The second condition considers the agency of political leaders. Every foreign policy, including any policy that is tied to historical and territorial issues, has an instrumental value for state elites seeking to bolster their legitimacy at home. Foreign policy, usually made in the name of promoting national interests, generates an “audience cost” (Fearon, 1994). Domestic constituents’ approval becomes an indispensable ingredient if political leaders are to successfully retain their incumbency. Keenly aware of this reciprocal relationship between foreign policy performance and domestic approval, state elites conduct their foreign policy in response to both domestic and international opportunities and constraints.
A question remains as to whether state elites are as strongly bound to public approval as is assumed by the argument of audience cost. Some assert that foreign policy and public opinion have little causal association (Yankelovich, 2005), while others argue for the critical-mass theorem, by which the majority opinion affects the government’s behavior in regard to foreign policy (Midford, 2006). However, memory problems (Kim and Schwartz, 2010) are compared to other kinds of foreign policy issues, usually the most volatile issues. They become favored weapons for political rivals in contentious politics to conveniently measure the leaders’ character. In this regard, the territorial and historical policymaking behavior of state elites is closely subjected to the audience-cost argument that the public judges the performance of the regime and determines its support based on an assessment of the regime’s success in delivering these “goods” through various foreign policies.
The model of strategy that utilizes legitimization explains the variations in state elites’ territorial policy in the following two ways: first, trade-offs between national and material goals are possible and second, the power positions of state elites in domestic and international politics determine their strategic choices. The possible trade-offs between national and material goals modulate state elites’ employment of a consistently assertive territorial policy. While the choice of territorial policy critically hinges on state elites’ need for legitimacy and support for their tenure—considerations that incline them toward assertive, nationalist policies—these reasons, at the same time, make it difficult to stretch the nationalist claims beyond domestic and international security and economic development.
Nationalism is both a constraint and an instrument for state elites. Escalating tension in international relations is likely to compel states to allocate additional resources to mitigate a hostile security environment, which affects the flow of information, technology, foreign investment, and trade. Overplaying the territorial integrity can foster nationalist fervor at home, as illustrated in a series of anti-Japanese demonstrations in China over the sovereign status of the Senkaku Islands in the 1990s and again in 2010. It is important to note that a territorial issue is not an inherent outgrowth of nationalist pressure. The fact that state elites have considerable autonomy in minimizing or magnifying the territorial issues for their own political benefits is a key to understanding the complexity of a territorial dispute.

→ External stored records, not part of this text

(** After [text]: it has been put, counted, and only the allocated buffer is more. *)
Record going (text : list byte) (st : pstate (real := real)) (w : world os) : Prop := {
  go_put : put_leaves raw ty a r (d ++ text) st0 w0 (p_stream st) (relive (aux_live st) w);
  go_request : p_request st = r;
  go_count : p_count st = Z.of_nat (length text);
  go_aux : match p_aux st with Some l => 100 <= l | None => True end;
  go_mem : mem_ok w;
}.

Lemma going_args args text st w : going text st w -> going text (with_args args st) w.
Proof. by intros []. Qed.

Lemma wp_emit stretch text x st w (Q : turn_result -> world os -> Prop) :
  going text st w -> Z.of_nat (length (text ++ x)) <= INT_MAX ->
  (forall s' w', let st' := Pstate s' r (p_args st) (Z.of_nat (length (text ++ x))) (p_aux st) (p_stores st) in
     going (text ++ x) st' w' -> Q (true, st') w') ->
  wp (emit stretch x st) w Q.
Proof.
  intros [(gone & e & d' & Ed & He & Hh & Hst & Hs) Er Ec Ha Hm] L HQ.
  assert (Lx : Z.of_nat (length (text ++ x)) = Z.of_nat (length text) + Z.of_nat (length x))
    by (rewrite length_app; lia).
  unfold INT_MAX in L. unfold emit. rewrite Er, s32_small by lia. wp_step. eapply wp_PutStr; [exact Hh| |].
  { pose proof (sent_ready _ _ _ _ Hready Hs) as R. exact R. }
  intros s' w' (gone2 & e2 & d2 & Ed2 & He2 & Hh2 & Hst2 & Hs2). rewrite (proj2 (Z.ltb_ge _ _)) by lia.
  cbn [p_count]. assert (add_count stretch (p_count st) (Z.of_nat (length x)) = Ret (Z.of_nat (length (text ++ x)))) as ->.
  { rewrite Ec, Lx. unfold add_count. destruct stretch; [by rewrite s32_small by lia|].
    apply add_int_small; unfold INT_MAX; lia. }
  wp_steps. apply HQ. split; try done.
  - exists (gone ++ gone2), (e ++ e2), d2. cbn [p_stream]. split; [|split; [by apply emits_app|]].
    + by rewrite app_assoc, Ed, <- app_assoc, Ed2, app_assoc.
    + rewrite nonempty_app, orb_assoc. split; [done|]. split; [congruence|].
      eapply sent_trans; [exact Hs|]. by apply (sent_relive _ _ _ w w').
  - destruct Hs2 as [[_ M] _]. by apply M.
Qed.

(** The buffer the slow path takes. *)
Lemma wp_choose_buffer R mw text st w (Q : Z * option Z -> world os -> Prop) :
  going text st w -> mw < 100 -> 0 <= R <= INT_MAX - 10 ->
  (forall buffLen aux w', going text (with_aux aux st) w' -> 100 <= buffLen -> R + 10 <= buffLen ->
     Q (buffLen, aux) w') ->
  wp (choose_buffer R mw (p_aux st)) w Q.
Proof.
  intros G Hm HR HQ. pose proof G as [Gp Gr Gc Ga Gm]. unfold choose_buffer, PRINTF_BUFFLEN, INT_MAX in *.
  rewrite add_int_small by (unfold INT_MAX; lia). wp_step. wp_step.
  set (req := Z.max (R + 10) mw). assert (Hq : 0 <= req <= PTRDIFF_MAX) by (unfold req, PTRDIFF_MAX; lia).
  assert (K : forall aux w' k, match aux with Some l => 100 <= l | None => True end ->
    match aux with Some _ => 1 | None => 0 end = aux_live st + k -> frame k w w' -> going text (with_aux aux st) w').
  { intros aux w' k Hl Hk F. destruct Gp as (gone & e & d' & Ed & He & Hh & Hst & Hs).
    split; try done; [|by eapply frame_mem_ok].
    exists gone, e, d'. do 4 (split; [done|]). unfold aux_live. cbn [p_aux with_aux]. rewrite Hk.
    by eapply sent_frame. }
  destruct (Z.leb_spec req 100).
  { wp_step. apply HQ; [|lia|lia]. apply (K _ _ 0); [done|unfold aux_live; lia|apply frame_refl]. }
  unfold aux_live in K. destruct (p_aux st) as [l|] eqn:A.
  - destruct (Z.ltb_spec l req).
    + wp_step. apply wp_free. intros w1 F1 _. wp_step. apply wp_Malloc; [lia|by eapply frame_mem_ok|].
      intros blk w2 _ F2. wp_step. apply HQ; [|lia|lia].
      apply (K _ _ 0); [lia|done|]. eapply frame_eq; [by eapply frame_trans|lia].
    + wp_step. apply HQ; [|lia|lia]. apply (K _ _ 0); [done|done|apply frame_refl].
  - wp_step. apply wp_Malloc; [lia|done|]. intros blk w1 _ F. wp_step. apply HQ; [|lia|lia].
    by apply (K _ _ 1); [lia|..].
Qed.

(** The end of a turn. *)
Lemma wp_finish_turn o text t stores st w (Q : turn_result -> world os -> Prop) :
  going text st w -> yields o t stores (Z.of_nat (length text)) ->
  Z.of_nat (length (text ++ t)) <= INT_MAX ->
  (forall st' w', going (text ++ t) st' w' -> p_args st' = p_args st ->
     p_stores st' = p_stores st ++ stores -> Q (true, st') w') ->
  wp (finish_turn o st) w Q.
Proof.
  intros G Y L HQ. pose proof (go_count _ _ _ G) as Ec. destruct o as [t' bl|size p|]; [| |done].
  - destruct Y as (-> & -> & B). assert (Lt : Z.of_nat (length t) <= Z.of_nat (length (text ++ t))) by (rewrite length_app; lia).
    unfold finish_turn. unfold INT_MAX in L. rewrite s32_small by lia. rewrite (proj2 (Z.ltb_lt _ _)) by lia.
    destruct t as [|b t].
    + change (wp (ret (true, st)) w Q). wp_step. apply HQ; [by rewrite app_nil_r|done|by rewrite app_nil_r].
    + rewrite (proj2 (Z.ltb_lt 0 _)) by (simpl; lia). eapply wp_emit; [done|done|]. intros s' w' st' G'. apply HQ; [done|done|]. by rewrite app_nil_r.
  - destruct Y as (-> & ->). unfold finish_turn. wp_step. rewrite Ec.
    apply HQ; [|done|done]. rewrite app_nil_r. destruct G. by split.
Qed.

The third and last condition that enables a country to make compromises in historical disputes is the emergence of a situation that makes reconciliation an absolute requirement for the country’s self-preservation. In other words, a state needs to depart from the state of “thin” reconciliation (Crocker, 2009), in which mutual hostility or passive peace is the governing norm. The state’s cost–benefit calculation of whether resorting to violence as a means to settle a dispute becomes unthinkable for a nation whose own identity is premised on the acceptance of a common destiny with other countries.
Theories of international relations and the Dokdo issue
With the end of the Cold War, optimists have suggested that the Dokdo issue is now on a new course and that the prospects for the issue to be resolved peacefully and permanently are brighter. Hara (2007) argues that it was the strategic decisions by the United States that deliberately left the Dokdo issue ambiguous in the San Francisco Peace Treaty. The Treaty did not specify whether Dokdo was Korean territory and to whom Tokyo abrogated its right to the islands. Part of the reason for this ambiguity was to prevent the islands from falling into the hands of the communist bloc during the early stage of the Korean War (1950–1953), in which the entire Korean Peninsula was on the brink of being occupied by North Korea. It has been more than 60 years since the 1952 ratification of the San Francisco Peace Treaty that settled Japan’s territorial boundaries as the defeated country in the Pacific War and the signing of a truce to suspend the Korean War. Considering that it was more than 20 years ago that the Berlin Wall fell, an event that heralded the end of the Cold War, it seems that Japan and South Korea have had sufficient time to settle the Dokdo dispute.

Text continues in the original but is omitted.